Once you’ve settled on a philosophy or teaching method, you’ll spend time examining resources to help your children learn. This can be as simple and inexpensive as pen, pencil, writing paper, and the library. Otherwise, a whole industry exists to support homeschool families by providing curriculum organized by grade level, with an 800 phone number parents can call if they run into trouble. Again, many families mix and match to get it just right. Just a few examples are K12.com, Bob Jones University Press (bjupresshomeschool.com), and Seton Home Study School (setonhome.org). Homeschooling is great for older children because it allows them the time to follow their passion and use the community as their classroom. For example, it’s common for older students to volunteer at the zoo or local hospital. Apprentice or work part-time. Even take technical or college level courses. All while other students are stuck in high school classrooms.

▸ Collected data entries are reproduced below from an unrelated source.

Record GeneratedModel := {
  id : jstring;
  prompt : jstring;
  url : jstring;
  thumbnailUrl : option jstring;
  metadata : option (list (jstring * json));
  createdAt : jstring
}.

End Types.

(** A [GeneratedModel] as the value held in the history. *)
Definition model_value (m : Types.GeneratedModel) : json :=
  JObj (object_literal
          [ (js "id", Some (JStr (Types.id m)));
            (js "prompt", Some (JStr (Types.prompt m)));
            (js "url", Some (JStr (Types.url m)));
            (js "thumbnailUrl", option_map JStr (Types.thumbnailUrl m));
            (js "metadata", option_map JObj (Types.metadata m));
            (js "createdAt", Some (JStr (Types.createdAt m))) ]).

(** The ids of a history, element by element. *)
Definition ids (h : list json) : list (option json) :=
  map (fun item => optional_get item (js "id")) h.

(** *** Values that JavaScript can hold and JSON can carry *)

Fixpoint distinct (keys : list jstring) : bool :=
  match keys with
  | [] => true
  | k :: rest => negb (existsb (jstring_eqb k) rest) && distinct rest
  end.

(** JSON data that JavaScript can hold and JSON can carry: strings of
    code units, objects with keys all different, numbers that are
    finite and not negative zero. *)
Fixpoint well_formed (v : json) : bool :=
  match v with
  | JNull => true
  | JBool _ => true
  | JNum literal =>
      number_literal literal && negb (reads_as_infinite literal)
      && negb (reads_as_negative_zero literal)
  | JStr s => forallb code_unit s
  | JArr items => forallb well_formed items
  | JObj props =>
      forallb (fun kv => match kv with
                         | (k, x) => forallb code_unit k && well_formed x
                         end) props
      && distinct (map fst props)
  end.

(** What may follow a number in a text without reading on as part of
    it. *)
Definition number_end (rest : jstring) : bool :=
  match rest with
  | [] => true
  | c :: _ => negb (is_digit c || (c =? 46) || (c =? 101) || (c =? 69))
  end.

(** The characters a value can start with. *)
Definition value_start (c : N) : bool :=
  (c =? 34) || (c =? 91) || (c =? 123) || (c =? 110) || (c =? 116)
  || (c =? 102) || (c =? 45) || is_digit c.

(** A bound on the nesting of parser calls a value needs. *)
Fixpoint size (v : json) : nat :=
  match v with
  | JArr items => S (list_sum (map size items) + List.length items)
  | JObj props =>
      S (list_sum (map (fun kv => match kv with (_, x) => size x end) props)
         + List.length props)
  | _ => 1
  end.

(** The statement of [stringify_reads_back]: the text of [v], followed by
    anything that does not continue a number, is read back as [v]. *)
Definition reads_back (v : json) : Prop :=
  well_formed v = true ->
  forall fuel rest,
    (size v <= fuel)%nat ->
    number_end rest = true ->
    parse_value fuel (stringify v ++ rest) = Some (v, rest).

(** A parser's result with fuel [fuel] consumes input and is also its
    result with any fuel from the number of characters consumed on. *)
Definition consumes {A} (parse : nat -> jstring -> option (A * jstring))
  (fuel : nat) : Prop :=
  forall s a r,
    parse fuel s = Some (a, r) ->
    (List.length r < List.length s)%nat
    /\ forall fuel',
         (List.length s - List.length r <= fuel')%nat ->
         parse fuel' s = Some (a, r).

Definition well_formed_model (m : Types.GeneratedModel) : bool :=
  well_formed (model_value m).

(** A generate call that runs to its end before anything else happens:
    [generateModel(prompt)], then the response. *)
Definition generate (st : state) (prompt : jstring) (r : response)
  (clock : Clock) : outcome state :=
  settle (generateModel st prompt) (next_call st) r clock.

(** A call that succeeds: the prompt is not blank and the response has a
    truthy [url]. *)
Definition succeeds (prompt : jstring) (data : json) : Prop :=
  trim prompt <> [] /\ truthy (optional_get data (js "url")) = true.

Fixpoint generate_all (st : state) (calls : list (jstring * json * Clock))
  : outcome state :=
  match calls with
  | [] => Returned st
  | (prompt, data, clock) :: rest =>
      st' <- generate st prompt (Resolved data) clock ;;
      generate_all st' rest
  end.

(** The selection rule in the words of the specification: the element
    whose id is the selected id when there is one, otherwise the head of
    the history, otherwise nothing. *)
Definition selected_by_rule (ms : list Types.GeneratedModel)
  (sel : option jstring) : option Types.GeneratedModel :=
  match sel with
  | Some s =>
      match find (fun m => jstring_eqb (Types.id m) s) ms with
      | Some m => Some m
      | None => hd_error ms
      end
  | None => hd_error ms
  end.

Relax, Flexibility and Customization Is the Name of the Game
Customizing your child’s learning to his strengths and interests and your values is powerful. It is something a government school can never offer, no matter how much tax dollars falls onto its lap.

The best advice for new homeschoolers is to relax. On average, homeschooled children excel academically, emotionally, and in life according to a number of studies, which you can read (https://www.nheri.org/research/research-facts-on-homeschooling.html). Homeschooling is flexible enough for you to try different resources, methods, curriculum, and schedules until you find what works best for you and your family, and offer the best experience to help prepare your child for the future.